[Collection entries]
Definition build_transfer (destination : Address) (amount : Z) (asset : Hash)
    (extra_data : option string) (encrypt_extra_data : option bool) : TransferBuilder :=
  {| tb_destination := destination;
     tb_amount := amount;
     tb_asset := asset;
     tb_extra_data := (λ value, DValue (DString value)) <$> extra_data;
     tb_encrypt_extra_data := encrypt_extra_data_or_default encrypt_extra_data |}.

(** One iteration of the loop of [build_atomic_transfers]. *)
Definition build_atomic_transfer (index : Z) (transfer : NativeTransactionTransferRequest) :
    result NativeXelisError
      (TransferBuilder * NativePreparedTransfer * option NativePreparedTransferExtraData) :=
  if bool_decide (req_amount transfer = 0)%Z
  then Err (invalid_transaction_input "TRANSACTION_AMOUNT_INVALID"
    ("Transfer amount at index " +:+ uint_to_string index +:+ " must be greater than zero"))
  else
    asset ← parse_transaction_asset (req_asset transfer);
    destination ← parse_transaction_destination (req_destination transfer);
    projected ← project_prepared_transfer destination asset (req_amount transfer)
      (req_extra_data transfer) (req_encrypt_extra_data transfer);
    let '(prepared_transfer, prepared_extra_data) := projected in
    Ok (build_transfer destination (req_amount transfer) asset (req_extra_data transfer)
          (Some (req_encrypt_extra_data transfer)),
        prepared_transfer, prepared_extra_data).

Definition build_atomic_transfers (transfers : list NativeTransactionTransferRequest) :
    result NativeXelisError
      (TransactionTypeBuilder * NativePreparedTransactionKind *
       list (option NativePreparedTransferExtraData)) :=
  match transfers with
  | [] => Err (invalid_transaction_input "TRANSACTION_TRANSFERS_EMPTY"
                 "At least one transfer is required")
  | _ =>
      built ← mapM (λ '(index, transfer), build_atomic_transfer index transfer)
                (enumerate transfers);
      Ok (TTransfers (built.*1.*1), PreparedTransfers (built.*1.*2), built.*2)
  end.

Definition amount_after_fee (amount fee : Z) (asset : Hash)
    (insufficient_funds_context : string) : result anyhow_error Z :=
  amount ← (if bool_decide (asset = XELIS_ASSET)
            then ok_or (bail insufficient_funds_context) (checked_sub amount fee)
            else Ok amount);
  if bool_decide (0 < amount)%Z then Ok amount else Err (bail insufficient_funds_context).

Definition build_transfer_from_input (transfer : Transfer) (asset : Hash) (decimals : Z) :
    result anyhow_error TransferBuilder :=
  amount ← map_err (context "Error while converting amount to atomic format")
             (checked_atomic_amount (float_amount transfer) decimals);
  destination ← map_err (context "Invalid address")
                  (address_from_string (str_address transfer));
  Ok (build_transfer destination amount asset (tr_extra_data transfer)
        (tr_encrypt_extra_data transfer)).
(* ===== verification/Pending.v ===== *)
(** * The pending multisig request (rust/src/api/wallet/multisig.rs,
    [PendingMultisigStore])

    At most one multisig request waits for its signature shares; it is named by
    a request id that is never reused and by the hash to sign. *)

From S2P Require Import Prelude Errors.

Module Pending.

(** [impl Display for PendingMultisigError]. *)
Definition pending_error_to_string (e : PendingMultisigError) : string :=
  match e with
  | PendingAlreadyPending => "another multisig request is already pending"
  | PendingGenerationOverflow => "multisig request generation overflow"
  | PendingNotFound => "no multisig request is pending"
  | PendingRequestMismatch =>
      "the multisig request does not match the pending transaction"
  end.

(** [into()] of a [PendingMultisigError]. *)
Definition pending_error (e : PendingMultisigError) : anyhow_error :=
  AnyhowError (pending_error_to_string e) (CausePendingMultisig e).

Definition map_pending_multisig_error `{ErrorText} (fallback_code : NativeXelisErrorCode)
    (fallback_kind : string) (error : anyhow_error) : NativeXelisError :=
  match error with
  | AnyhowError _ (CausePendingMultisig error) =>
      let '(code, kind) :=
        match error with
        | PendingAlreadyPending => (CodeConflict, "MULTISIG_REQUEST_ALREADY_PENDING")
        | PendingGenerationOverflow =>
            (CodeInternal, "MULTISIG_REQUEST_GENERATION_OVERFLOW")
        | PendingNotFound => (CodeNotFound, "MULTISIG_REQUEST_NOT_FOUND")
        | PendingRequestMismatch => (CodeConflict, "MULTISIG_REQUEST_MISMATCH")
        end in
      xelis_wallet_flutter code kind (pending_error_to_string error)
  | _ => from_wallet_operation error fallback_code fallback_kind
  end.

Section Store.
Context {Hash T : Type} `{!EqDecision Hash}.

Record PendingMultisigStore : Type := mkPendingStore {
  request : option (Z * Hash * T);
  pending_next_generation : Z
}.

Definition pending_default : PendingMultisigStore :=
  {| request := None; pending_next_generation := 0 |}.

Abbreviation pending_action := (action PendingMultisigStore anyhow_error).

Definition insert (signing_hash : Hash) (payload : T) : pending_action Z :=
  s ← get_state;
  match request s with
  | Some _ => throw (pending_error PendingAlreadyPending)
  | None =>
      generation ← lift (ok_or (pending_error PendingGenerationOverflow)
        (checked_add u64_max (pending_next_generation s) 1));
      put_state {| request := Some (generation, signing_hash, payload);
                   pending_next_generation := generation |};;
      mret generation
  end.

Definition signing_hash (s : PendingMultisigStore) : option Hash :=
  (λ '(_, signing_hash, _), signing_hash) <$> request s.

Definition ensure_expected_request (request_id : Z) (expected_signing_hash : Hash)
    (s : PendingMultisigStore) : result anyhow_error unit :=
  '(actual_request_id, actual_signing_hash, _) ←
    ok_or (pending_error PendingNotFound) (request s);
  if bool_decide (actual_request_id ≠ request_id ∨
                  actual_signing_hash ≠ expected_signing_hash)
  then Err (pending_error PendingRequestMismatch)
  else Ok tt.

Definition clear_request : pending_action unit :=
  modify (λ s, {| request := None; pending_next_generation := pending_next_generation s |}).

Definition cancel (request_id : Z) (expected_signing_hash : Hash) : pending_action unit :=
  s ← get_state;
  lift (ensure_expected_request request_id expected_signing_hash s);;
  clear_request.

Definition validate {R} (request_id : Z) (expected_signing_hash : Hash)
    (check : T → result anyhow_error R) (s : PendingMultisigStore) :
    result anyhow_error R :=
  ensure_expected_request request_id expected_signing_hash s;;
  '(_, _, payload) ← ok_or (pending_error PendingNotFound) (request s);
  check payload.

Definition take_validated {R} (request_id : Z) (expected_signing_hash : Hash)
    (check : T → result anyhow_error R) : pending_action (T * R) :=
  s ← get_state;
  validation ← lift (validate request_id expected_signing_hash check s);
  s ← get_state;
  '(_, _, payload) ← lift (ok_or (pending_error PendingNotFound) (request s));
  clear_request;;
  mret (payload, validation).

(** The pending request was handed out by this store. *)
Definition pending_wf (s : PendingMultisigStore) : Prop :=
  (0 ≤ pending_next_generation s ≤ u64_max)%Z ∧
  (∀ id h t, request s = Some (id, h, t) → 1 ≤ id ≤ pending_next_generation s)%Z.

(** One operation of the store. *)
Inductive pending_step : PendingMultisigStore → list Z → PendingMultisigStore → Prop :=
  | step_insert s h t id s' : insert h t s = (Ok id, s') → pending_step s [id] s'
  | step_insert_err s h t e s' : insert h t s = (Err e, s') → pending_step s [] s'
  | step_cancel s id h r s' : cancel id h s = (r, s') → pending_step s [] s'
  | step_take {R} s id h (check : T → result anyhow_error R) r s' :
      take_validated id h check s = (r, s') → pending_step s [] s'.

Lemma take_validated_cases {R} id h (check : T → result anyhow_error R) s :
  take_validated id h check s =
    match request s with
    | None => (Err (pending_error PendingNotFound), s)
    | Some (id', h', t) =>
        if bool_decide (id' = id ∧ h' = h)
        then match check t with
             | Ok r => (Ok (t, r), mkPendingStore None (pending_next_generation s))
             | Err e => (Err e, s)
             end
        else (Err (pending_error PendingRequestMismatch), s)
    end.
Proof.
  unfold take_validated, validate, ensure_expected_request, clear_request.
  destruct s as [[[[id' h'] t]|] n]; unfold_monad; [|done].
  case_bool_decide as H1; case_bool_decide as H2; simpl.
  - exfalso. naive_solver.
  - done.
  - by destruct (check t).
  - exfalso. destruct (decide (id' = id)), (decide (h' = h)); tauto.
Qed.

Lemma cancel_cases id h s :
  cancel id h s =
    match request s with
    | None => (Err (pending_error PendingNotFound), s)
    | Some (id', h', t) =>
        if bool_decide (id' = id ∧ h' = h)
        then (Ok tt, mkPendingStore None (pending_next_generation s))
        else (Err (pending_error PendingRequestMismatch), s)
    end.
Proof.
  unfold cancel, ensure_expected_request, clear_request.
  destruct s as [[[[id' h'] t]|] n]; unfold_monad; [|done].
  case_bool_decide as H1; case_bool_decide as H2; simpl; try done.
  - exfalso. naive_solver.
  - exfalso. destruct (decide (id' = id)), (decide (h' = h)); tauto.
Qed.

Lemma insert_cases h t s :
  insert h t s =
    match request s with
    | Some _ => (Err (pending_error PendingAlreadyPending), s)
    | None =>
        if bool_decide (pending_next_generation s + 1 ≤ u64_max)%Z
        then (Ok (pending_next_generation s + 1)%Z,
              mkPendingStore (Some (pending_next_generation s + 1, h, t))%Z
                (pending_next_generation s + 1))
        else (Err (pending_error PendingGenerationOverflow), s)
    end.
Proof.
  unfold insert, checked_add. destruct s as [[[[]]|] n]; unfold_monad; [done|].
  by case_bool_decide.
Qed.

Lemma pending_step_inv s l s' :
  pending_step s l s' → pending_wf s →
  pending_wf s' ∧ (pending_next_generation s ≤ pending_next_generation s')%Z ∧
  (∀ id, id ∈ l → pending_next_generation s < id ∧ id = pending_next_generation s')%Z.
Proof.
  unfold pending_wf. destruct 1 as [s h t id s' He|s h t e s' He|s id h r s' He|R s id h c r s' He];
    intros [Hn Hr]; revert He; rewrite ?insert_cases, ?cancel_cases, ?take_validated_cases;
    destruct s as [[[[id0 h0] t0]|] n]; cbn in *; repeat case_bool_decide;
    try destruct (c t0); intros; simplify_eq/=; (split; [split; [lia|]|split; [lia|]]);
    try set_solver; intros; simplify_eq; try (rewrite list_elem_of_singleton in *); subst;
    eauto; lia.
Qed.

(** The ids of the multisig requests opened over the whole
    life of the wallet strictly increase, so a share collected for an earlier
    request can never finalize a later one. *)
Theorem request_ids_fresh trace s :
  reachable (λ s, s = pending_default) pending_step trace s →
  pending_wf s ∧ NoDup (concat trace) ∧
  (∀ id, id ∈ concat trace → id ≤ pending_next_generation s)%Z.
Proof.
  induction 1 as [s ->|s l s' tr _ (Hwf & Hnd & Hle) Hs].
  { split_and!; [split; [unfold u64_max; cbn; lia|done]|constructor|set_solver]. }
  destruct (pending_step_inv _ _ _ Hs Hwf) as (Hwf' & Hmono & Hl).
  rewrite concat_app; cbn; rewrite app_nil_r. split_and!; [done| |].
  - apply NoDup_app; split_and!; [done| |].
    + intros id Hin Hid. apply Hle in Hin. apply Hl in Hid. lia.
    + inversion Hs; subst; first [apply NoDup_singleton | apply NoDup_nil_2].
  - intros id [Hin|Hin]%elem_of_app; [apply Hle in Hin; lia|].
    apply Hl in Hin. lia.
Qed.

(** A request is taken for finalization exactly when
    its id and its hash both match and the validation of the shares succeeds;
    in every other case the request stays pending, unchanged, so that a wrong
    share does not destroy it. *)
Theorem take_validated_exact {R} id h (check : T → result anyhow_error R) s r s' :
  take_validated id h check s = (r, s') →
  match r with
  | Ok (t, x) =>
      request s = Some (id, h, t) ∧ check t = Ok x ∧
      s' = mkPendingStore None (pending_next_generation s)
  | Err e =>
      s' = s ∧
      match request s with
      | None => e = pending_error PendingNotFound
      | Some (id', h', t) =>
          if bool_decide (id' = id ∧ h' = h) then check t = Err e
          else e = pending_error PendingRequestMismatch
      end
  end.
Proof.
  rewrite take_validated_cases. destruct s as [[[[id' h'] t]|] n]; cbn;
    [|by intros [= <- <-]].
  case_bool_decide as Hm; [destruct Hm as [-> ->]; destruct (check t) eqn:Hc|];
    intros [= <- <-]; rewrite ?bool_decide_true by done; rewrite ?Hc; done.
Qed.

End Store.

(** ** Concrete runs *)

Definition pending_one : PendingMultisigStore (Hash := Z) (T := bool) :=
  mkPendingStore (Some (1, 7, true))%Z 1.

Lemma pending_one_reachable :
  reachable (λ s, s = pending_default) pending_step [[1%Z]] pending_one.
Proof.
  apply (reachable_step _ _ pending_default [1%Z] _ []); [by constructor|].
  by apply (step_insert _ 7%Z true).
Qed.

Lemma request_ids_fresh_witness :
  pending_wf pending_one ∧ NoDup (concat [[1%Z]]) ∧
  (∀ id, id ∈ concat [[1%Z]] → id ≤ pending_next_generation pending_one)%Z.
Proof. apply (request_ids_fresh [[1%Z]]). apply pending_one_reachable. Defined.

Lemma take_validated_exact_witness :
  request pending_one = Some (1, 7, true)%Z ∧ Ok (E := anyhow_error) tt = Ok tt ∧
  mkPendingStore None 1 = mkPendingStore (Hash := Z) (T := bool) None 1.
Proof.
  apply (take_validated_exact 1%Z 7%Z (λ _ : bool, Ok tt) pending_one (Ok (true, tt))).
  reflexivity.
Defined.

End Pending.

• _Problem to work on_:
Find the string "result" in the records, then copy each line where it occurs.

• _Answer section_:
    result NativeXelisError
    result NativeXelisError
    (insufficient_funds_context : string) : result anyhow_error Z :=
    result anyhow_error TransferBuilder :=
    (s : PendingMultisigStore) : result anyhow_error unit :=
    (check : T → result anyhow_error R) (s : PendingMultisigStore) :
    result anyhow_error R :=
    (check : T → result anyhow_error R) : pending_action (T * R) :=
  | step_take {R} s id h (check : T → result anyhow_error R) r s' :
Lemma take_validated_cases {R} id h (check : T → result anyhow_error R) s :
Theorem take_validated_exact {R} id h (check : T → result anyhow_error R) s r s' :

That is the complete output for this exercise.